> **Work task**
What follows is a block of records; reproduce all of it verbatim.

(Stored data entries)
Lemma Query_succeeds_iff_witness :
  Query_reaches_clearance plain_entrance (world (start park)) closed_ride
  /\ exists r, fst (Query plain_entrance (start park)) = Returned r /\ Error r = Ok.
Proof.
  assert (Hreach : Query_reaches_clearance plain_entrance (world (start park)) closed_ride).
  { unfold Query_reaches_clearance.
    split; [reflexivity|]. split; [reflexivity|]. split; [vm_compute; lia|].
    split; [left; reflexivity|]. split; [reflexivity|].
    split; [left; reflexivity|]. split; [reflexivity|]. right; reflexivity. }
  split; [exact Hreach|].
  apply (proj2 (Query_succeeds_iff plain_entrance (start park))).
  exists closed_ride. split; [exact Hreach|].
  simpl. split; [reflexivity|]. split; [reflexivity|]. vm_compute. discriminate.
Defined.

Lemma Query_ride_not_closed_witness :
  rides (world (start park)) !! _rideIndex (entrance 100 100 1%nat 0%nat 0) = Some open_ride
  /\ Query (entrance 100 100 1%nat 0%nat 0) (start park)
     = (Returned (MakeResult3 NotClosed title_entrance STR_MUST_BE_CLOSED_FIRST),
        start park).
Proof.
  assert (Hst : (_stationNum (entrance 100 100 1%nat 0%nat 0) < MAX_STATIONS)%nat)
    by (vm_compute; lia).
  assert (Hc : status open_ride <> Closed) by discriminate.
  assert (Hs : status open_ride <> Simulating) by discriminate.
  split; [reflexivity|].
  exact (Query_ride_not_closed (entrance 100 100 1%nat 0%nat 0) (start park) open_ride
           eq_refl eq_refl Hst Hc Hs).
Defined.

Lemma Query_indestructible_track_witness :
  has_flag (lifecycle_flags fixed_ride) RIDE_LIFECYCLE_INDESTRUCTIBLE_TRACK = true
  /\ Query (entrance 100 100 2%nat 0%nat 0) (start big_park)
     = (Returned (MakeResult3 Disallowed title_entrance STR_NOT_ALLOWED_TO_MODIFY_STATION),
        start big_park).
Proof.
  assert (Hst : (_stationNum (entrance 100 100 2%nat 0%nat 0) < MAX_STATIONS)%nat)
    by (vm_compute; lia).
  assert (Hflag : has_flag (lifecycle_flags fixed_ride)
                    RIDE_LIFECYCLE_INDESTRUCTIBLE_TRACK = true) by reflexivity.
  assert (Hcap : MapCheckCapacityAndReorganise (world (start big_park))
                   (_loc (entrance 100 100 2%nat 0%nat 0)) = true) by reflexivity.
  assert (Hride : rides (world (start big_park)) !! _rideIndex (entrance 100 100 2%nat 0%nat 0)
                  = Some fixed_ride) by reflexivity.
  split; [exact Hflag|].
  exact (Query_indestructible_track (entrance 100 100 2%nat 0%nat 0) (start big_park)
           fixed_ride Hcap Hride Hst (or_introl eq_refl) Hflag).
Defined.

> **Output**
Lemma Query_succeeds_iff_witness :
  Query_reaches_clearance plain_entrance (world (start park)) closed_ride
  /\ exists r, fst (Query plain_entrance (start park)) = Returned r /\ Error r = Ok.
Proof.
  assert (Hreach : Query_reaches_clearance plain_entrance (world (start park)) closed_ride).
  { unfold Query_reaches_clearance.
    split; [reflexivity|]. split; [reflexivity|]. split; [vm_compute; lia|].
    split; [left; reflexivity|]. split; [reflexivity|].
    split; [left; reflexivity|]. split; [reflexivity|]. right; reflexivity. }
  split; [exact Hreach|].
  apply (proj2 (Query_succeeds_iff plain_entrance (start park))).
  exists closed_ride. split; [exact Hreach|].
  simpl. split; [reflexivity|]. split; [reflexivity|]. vm_compute. discriminate.
Defined.

Lemma Query_ride_not_closed_witness :
  rides (world (start park)) !! _rideIndex (entrance 100 100 1%nat 0%nat 0) = Some open_ride
  /\ Query (entrance 100 100 1%nat 0%nat 0) (start park)
     = (Returned (MakeResult3 NotClosed title_entrance STR_MUST_BE_CLOSED_FIRST),
        start park).
Proof.
  assert (Hst : (_stationNum (entrance 100 100 1%nat 0%nat 0) < MAX_STATIONS)%nat)
    by (vm_compute; lia).
  assert (Hc : status open_ride <> Closed) by discriminate.
  assert (Hs : status open_ride <> Simulating) by discriminate.
  split; [reflexivity|].
  exact (Query_ride_not_closed (entrance 100 100 1%nat 0%nat 0) (start park) open_ride
           eq_refl eq_refl Hst Hc Hs).
Defined.

Lemma Query_indestructible_track_witness :
  has_flag (lifecycle_flags fixed_ride) RIDE_LIFECYCLE_INDESTRUCTIBLE_TRACK = true
  /\ Query (entrance 100 100 2%nat 0%nat 0) (start big_park)
     = (Returned (MakeResult3 Disallowed title_entrance STR_NOT_ALLOWED_TO_MODIFY_STATION),
        start big_park).
Proof.
  assert (Hst : (_stationNum (entrance 100 100 2%nat 0%nat 0) < MAX_STATIONS)%nat)
    by (vm_compute; lia).
  assert (Hflag : has_flag (lifecycle_flags fixed_ride)
                    RIDE_LIFECYCLE_INDESTRUCTIBLE_TRACK = true) by reflexivity.
  assert (Hcap : MapCheckCapacityAndReorganise (world (start big_park))
                   (_loc (entrance 100 100 2%nat 0%nat 0)) = true) by reflexivity.
  assert (Hride : rides (world (start big_park)) !! _rideIndex (entrance 100 100 2%nat 0%nat 0)
                  = Some fixed_ride) by reflexivity.
  split; [exact Hflag|].
  exact (Query_indestructible_track (entrance 100 100 2%nat 0%nat 0) (start big_park)
           fixed_ride Hcap Hride Hst (or_introl eq_refl) Hflag).
Defined.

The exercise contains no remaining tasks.